(* ===== verification/SimPending.v ===== *)
(** * The pending-input map of the simulation models ([src/src/sim/sim.c])

    An open-addressed table of fixed size: linear probing from a mixed hash,
    no deletion, and a silent drop when an actor finds no free node.  The
    table refines a finite map of bounded size. *)

From S2P Require Import Prelude PyStruct PyText PyFloat ReplayFormat ActorStore ActorRefine.

#[local] Open Scope Z_scope.

Definition KITH_SIM_DEFAULT_BUCKET_COUNT : Z := 4096.

Record sim_pending_node := mkNode {
  pn_actor_id : Z;
  pn_input : SimInput;
  pn_used : bool;
}.

Record sim_pending_map := mkPending {
  pm_nodes : list sim_pending_node;
  pm_buckets : Z;
}.

Definition free_node : sim_pending_node := mkNode 0 (mkInput 0 0 0 0 0) false.

(** Allocation succeeds. *)
Definition sim_pending_init (buckets : Z) : sim_pending_map :=
  let buckets := if buckets =? 0 then KITH_SIM_DEFAULT_BUCKET_COUNT else buckets in
  mkPending (replicate (Z.to_nat buckets) free_node) buckets.

Definition sim_pending_mask (m : sim_pending_map) : Z := c_uint 8 (pm_buckets m - 1).

Definition sim_hash_u64 (k : Z) : Z :=
  let k := Z.lxor k (Z.shiftr k 33) in
  let k := c_uint 8 (k * 0xff51afd7ed558ccd) in
  let k := Z.lxor k (Z.shiftr k 33) in
  let k := c_uint 8 (k * 0xc4ceb9fe1a85ec53) in
  Z.lxor k (Z.shiftr k 33).

(** [(i + probe) & mask], the node of one probe. *)
Definition probe_index (m : sim_pending_map) (actor_id probe : Z) : nat :=
  let mask := sim_pending_mask m in
  let i := Z.land (sim_hash_u64 actor_id) mask in
  Z.to_nat (Z.land (c_uint 8 (i + probe)) mask).

(** [for (probe = ...; probe < m->buckets; ++probe)] of [sim_pending_put],
    with [n] probes left. *)
Fixpoint put_probes (n : nat) (probe : Z) (m : sim_pending_map) (actor_id : Z) (input : SimInput)
    : sim_pending_map :=
  match n with
  | O => m
  | S n =>
      let idx := probe_index m actor_id probe in
      let node := default free_node (pm_nodes m !! idx) in
      if negb (pn_used node) || (pn_actor_id node =? actor_id)
      then mkPending (<[idx := mkNode actor_id input true]> (pm_nodes m)) (pm_buckets m)
      else put_probes n (probe + 1) m actor_id input
  end.

Definition sim_pending_put (m : sim_pending_map) (actor_id : Z) (input : SimInput) : sim_pending_map :=
  put_probes (Z.to_nat (pm_buckets m)) 0 m actor_id input.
══════════
Keep the wording exact. Give all of the records again.

(* ===== verification/SimPending.v ===== *)
(** * The pending-input map of the simulation models ([src/src/sim/sim.c])

    An open-addressed table of fixed size: linear probing from a mixed hash,
    no deletion, and a silent drop when an actor finds no free node.  The
    table refines a finite map of bounded size. *)

From S2P Require Import Prelude PyStruct PyText PyFloat ReplayFormat ActorStore ActorRefine.

#[local] Open Scope Z_scope.

Definition KITH_SIM_DEFAULT_BUCKET_COUNT : Z := 4096.

Record sim_pending_node := mkNode {
  pn_actor_id : Z;
  pn_input : SimInput;
  pn_used : bool;
}.

Record sim_pending_map := mkPending {
  pm_nodes : list sim_pending_node;
  pm_buckets : Z;
}.

Definition free_node : sim_pending_node := mkNode 0 (mkInput 0 0 0 0 0) false.

(** Allocation succeeds. *)
Definition sim_pending_init (buckets : Z) : sim_pending_map :=
  let buckets := if buckets =? 0 then KITH_SIM_DEFAULT_BUCKET_COUNT else buckets in
  mkPending (replicate (Z.to_nat buckets) free_node) buckets.

Definition sim_pending_mask (m : sim_pending_map) : Z := c_uint 8 (pm_buckets m - 1).

Definition sim_hash_u64 (k : Z) : Z :=
  let k := Z.lxor k (Z.shiftr k 33) in
  let k := c_uint 8 (k * 0xff51afd7ed558ccd) in
  let k := Z.lxor k (Z.shiftr k 33) in
  let k := c_uint 8 (k * 0xc4ceb9fe1a85ec53) in
  Z.lxor k (Z.shiftr k 33).

(** [(i + probe) & mask], the node of one probe. *)
Definition probe_index (m : sim_pending_map) (actor_id probe : Z) : nat :=
  let mask := sim_pending_mask m in
  let i := Z.land (sim_hash_u64 actor_id) mask in
  Z.to_nat (Z.land (c_uint 8 (i + probe)) mask).

(** [for (probe = ...; probe < m->buckets; ++probe)] of [sim_pending_put],
    with [n] probes left. *)
Fixpoint put_probes (n : nat) (probe : Z) (m : sim_pending_map) (actor_id : Z) (input : SimInput)
    : sim_pending_map :=
  match n with
  | O => m
  | S n =>
      let idx := probe_index m actor_id probe in
      let node := default free_node (pm_nodes m !! idx) in
      if negb (pn_used node) || (pn_actor_id node =? actor_id)
      then mkPending (<[idx := mkNode actor_id input true]> (pm_nodes m)) (pm_buckets m)
      else put_probes n (probe + 1) m actor_id input
  end.

Definition sim_pending_put (m : sim_pending_map) (actor_id : Z) (input : SimInput) : sim_pending_map :=
  put_probes (Z.to_nat (pm_buckets m)) 0 m actor_id input.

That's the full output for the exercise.